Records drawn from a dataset

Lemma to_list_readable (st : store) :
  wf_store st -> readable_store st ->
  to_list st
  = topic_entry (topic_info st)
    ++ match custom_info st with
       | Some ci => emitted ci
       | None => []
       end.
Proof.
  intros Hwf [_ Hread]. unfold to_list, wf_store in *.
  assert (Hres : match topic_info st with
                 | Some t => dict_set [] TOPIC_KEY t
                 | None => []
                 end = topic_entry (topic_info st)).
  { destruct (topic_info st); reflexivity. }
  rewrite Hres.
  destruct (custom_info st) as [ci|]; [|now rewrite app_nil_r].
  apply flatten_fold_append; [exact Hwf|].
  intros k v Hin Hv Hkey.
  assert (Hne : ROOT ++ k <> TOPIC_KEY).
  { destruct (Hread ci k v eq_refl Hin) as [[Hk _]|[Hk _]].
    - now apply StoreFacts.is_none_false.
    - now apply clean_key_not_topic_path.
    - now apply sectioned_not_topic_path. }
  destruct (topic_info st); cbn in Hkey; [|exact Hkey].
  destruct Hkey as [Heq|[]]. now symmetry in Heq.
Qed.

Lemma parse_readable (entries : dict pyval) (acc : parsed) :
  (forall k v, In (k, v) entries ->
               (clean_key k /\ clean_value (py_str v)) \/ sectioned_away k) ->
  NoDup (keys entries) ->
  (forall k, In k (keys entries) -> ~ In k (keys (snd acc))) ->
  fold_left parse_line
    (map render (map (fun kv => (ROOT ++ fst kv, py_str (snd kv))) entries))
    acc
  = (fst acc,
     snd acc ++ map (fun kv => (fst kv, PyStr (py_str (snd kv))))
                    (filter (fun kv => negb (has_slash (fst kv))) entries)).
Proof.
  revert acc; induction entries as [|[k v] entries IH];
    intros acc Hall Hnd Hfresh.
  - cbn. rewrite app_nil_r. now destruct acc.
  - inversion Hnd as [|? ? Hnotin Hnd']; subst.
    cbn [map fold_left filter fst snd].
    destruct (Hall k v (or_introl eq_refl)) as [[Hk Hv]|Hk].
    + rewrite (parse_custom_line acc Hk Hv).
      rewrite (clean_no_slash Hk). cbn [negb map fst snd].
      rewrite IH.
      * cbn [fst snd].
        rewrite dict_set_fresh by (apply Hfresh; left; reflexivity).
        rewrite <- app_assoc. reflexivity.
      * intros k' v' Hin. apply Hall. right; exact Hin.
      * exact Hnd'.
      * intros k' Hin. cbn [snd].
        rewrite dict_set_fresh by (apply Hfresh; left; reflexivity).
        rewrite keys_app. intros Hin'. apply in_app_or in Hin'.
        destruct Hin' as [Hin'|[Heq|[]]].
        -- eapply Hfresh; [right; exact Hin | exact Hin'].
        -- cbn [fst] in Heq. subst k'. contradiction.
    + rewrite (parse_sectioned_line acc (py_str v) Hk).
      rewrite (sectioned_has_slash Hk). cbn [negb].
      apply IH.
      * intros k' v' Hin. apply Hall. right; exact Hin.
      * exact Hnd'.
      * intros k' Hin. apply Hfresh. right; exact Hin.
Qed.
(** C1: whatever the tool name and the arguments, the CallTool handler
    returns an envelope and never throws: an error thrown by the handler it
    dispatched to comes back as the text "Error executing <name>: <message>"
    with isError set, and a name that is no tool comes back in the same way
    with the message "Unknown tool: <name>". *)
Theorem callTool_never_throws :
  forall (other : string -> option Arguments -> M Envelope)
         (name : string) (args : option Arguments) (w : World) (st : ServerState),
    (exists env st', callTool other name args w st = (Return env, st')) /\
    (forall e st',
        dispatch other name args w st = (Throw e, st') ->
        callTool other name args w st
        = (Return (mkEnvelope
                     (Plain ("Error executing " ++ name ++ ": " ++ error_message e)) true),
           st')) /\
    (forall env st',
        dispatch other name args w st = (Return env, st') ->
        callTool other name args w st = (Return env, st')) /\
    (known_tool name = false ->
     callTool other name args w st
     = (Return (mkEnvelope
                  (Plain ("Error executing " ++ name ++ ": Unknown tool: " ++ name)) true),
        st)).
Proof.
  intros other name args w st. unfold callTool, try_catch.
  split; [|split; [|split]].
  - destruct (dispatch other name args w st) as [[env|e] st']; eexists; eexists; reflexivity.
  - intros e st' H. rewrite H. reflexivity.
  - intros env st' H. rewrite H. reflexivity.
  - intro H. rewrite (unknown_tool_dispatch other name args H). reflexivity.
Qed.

GOAL OF THE EXERCISE:
From the entries above, write out only the lines starting at the line that holds "wf_store st -> readable_store st ->" and ending at the line that holds "intros k v Hin Hv Hkey.", keeping both and matching them exactly.

OUTPUT OF THE EXERCISE:
  wf_store st -> readable_store st ->
  to_list st
  = topic_entry (topic_info st)
    ++ match custom_info st with
       | Some ci => emitted ci
       | None => []
       end.
Proof.
  intros Hwf [_ Hread]. unfold to_list, wf_store in *.
  assert (Hres : match topic_info st with
                 | Some t => dict_set [] TOPIC_KEY t
                 | None => []
                 end = topic_entry (topic_info st)).
  { destruct (topic_info st); reflexivity. }
  rewrite Hres.
  destruct (custom_info st) as [ci|]; [|now rewrite app_nil_r].
  apply flatten_fold_append; [exact Hwf|].
  intros k v Hin Hv Hkey.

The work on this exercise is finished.